In the setting of the current COVID-19 pandemic, despite the advent of vaccination and increasing efforts to widely distribute vaccines to the population, it remains crucial to understand the impact of immunomodulatory medications in patients with chronic inflammatory diseases; many people may be unable or unwilling to get vaccines, the long-term protection offered by vaccines is still unknown, and the efficacy and duration of immune response to vaccination in the setting of immunomodulatory medications remains unknown. Because of this, we also performed an analysis focused on outcomes in patients with confirmed laboratory evidence of COVID-19 infection or with significant known COVID-19 exposures, and the results in this subset were even more significant than those found in the entire cohort.
We acknowledge some limitations in this study.
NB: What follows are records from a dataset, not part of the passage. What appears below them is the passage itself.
(** * Zerver: the DLL feature ABI and the host-side C bridge

    A shallow embedding of
      - [src/zerver/ipc/dll_abi.h]       (the ABI contract), and
      - [src/zupervisor/dll_c_bridge.c]  (the three bridge wrappers),
    followed by the properties the specification states about them.

    Conventions.
      - A data pointer is its address, a [Z]; [NULL] is address 0.
      - A C [int] is a [Z]; the bridge does no arithmetic on it.
      - A function pointer received by the bridge is [None] when it is
        NULL and [Some code] when it designates code; code is a function
        on the process memory which may also fail to return.
      - The bridge runs in a state-and-error monad: the state is the
        process memory with its two output streams plus a record of the
        calls made through the bridge; the error stands for an execution
        that does not return to the bridge's caller. *)

From Stdlib Require Import ZArith String Ascii List Lia HexadecimalString.
From stdpp Require Import base option list gmap strings pretty.

Open Scope string_scope.
Open Scope Z_scope.

(* ===================================================================== *)
(** ** The ABI contract: [dll_abi.h]                                      *)
(* ===================================================================== *)

Module Abi.

(** [typedef enum { HTTP_METHOD_GET = 0, ... } HttpMethod;] *)
Inductive HttpMethod : Type :=
  | HTTP_METHOD_GET
  | HTTP_METHOD_POST
  | HTTP_METHOD_PUT
  | HTTP_METHOD_PATCH
  | HTTP_METHOD_DELETE
  | HTTP_METHOD_HEAD
  | HTTP_METHOD_OPTIONS.

(** The integer each enumerator is declared with. *)
Definition HttpMethod_value (m : HttpMethod) : Z :=
  match m with
  | HTTP_METHOD_GET => 0
  | HTTP_METHOD_POST => 1
  | HTTP_METHOD_PUT => 2
  | HTTP_METHOD_PATCH => 3
  | HTTP_METHOD_DELETE => 4
  | HTTP_METHOD_HEAD => 5
  | HTTP_METHOD_OPTIONS => 6
  end.

(** The enumerators in declaration order. *)
Definition HttpMethod_members : list HttpMethod :=
  [HTTP_METHOD_GET; HTTP_METHOD_POST; HTTP_METHOD_PUT; HTTP_METHOD_PATCH;
   HTTP_METHOD_DELETE; HTTP_METHOD_HEAD; HTTP_METHOD_OPTIONS].

(** The enumerator an [int method] argument of [AddRouteFn] denotes. *)
Definition HttpMethod_of_int (z : Z) : option HttpMethod :=
  List.find (fun m => HttpMethod_value m =? z) HttpMethod_members.

#[global] Instance HttpMethod_eq_dec : EqDecision HttpMethod.
Proof. solve_decision. Defined.

(** An address.  [void*], [ServerAdapter*] and the function pointers
    stored in the adapter are all addresses to the bridge. *)
Definition ptr : Type := Z.
Definition NULL : ptr := 0.

(** [typedef struct { ... } ServerAdapter;] with its six members in
    declaration order.  The four function pointers are kept as addresses:
    the bridge never calls them, it prints one of them. *)
Record ServerAdapter : Type := mkServerAdapter {
  router : ptr;
  runtime_resources : ptr;
  addRoute : ptr;
  setStatus : ptr;
  setHeader : ptr;
  setBody : ptr
}.

#[global] Instance ServerAdapter_eq_dec : EqDecision ServerAdapter.
Proof. solve_decision. Defined.

(** *** Layout of the aggregate

    [sizeof] and [_Alignof] are computed by the compiler from the member
    list.  The rule is the one of the C ABIs the header targets: members
    in declaration order, each placed at the next multiple of its own
    alignment, the total rounded up to the largest member alignment.  The
    sizes of the two kinds of pointer are the data model of the target. *)

Record DataModel : Type := mkDataModel {
  data_ptr_size : Z;
  data_ptr_align : Z;
  fn_ptr_size : Z;
  fn_ptr_align : Z
}.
Primarily, there are inherent limitations to a registry-based study, including sampling bias, recall bias, and patients being enrolled at a single timepoint. Our study was also limited by the fact that we could not obtain laboratory confirmation (via serology testing) of COVID-19 infection in many patients. Additional testing will provide even more evidence for the relevance of these findings to confirmed COVID-19 infection.
Future studies are needed to understand the implications of our findings for other specific viral conditions. Furthermore, biomarker-based studies may provide added support for the proposed mechanism by which Th2 blockade might produce the results seen in this study. Additionally, understanding the immune response to COVID-19 vaccination in patients on immunomodulatory medications will be crucial as vaccination becomes increasingly widespread. Lastly, further studies in other inflammatory conditions commonly treated with immunomodulatory medications will be needed as well. The present study is the first to demonstrate the significant protection potentially offered by Th2-targeting with dupilumab in reducing symptom incidence and severity compared to other treatments for AD in the context of COVID-19 infection. These findings have important implications, not only for the millions of moderate-to-severe AD patients in this country exposed to COVID-19 and other viral infections, but potentially for patients with chronic atopic and other conditions on immunomodulatory medications.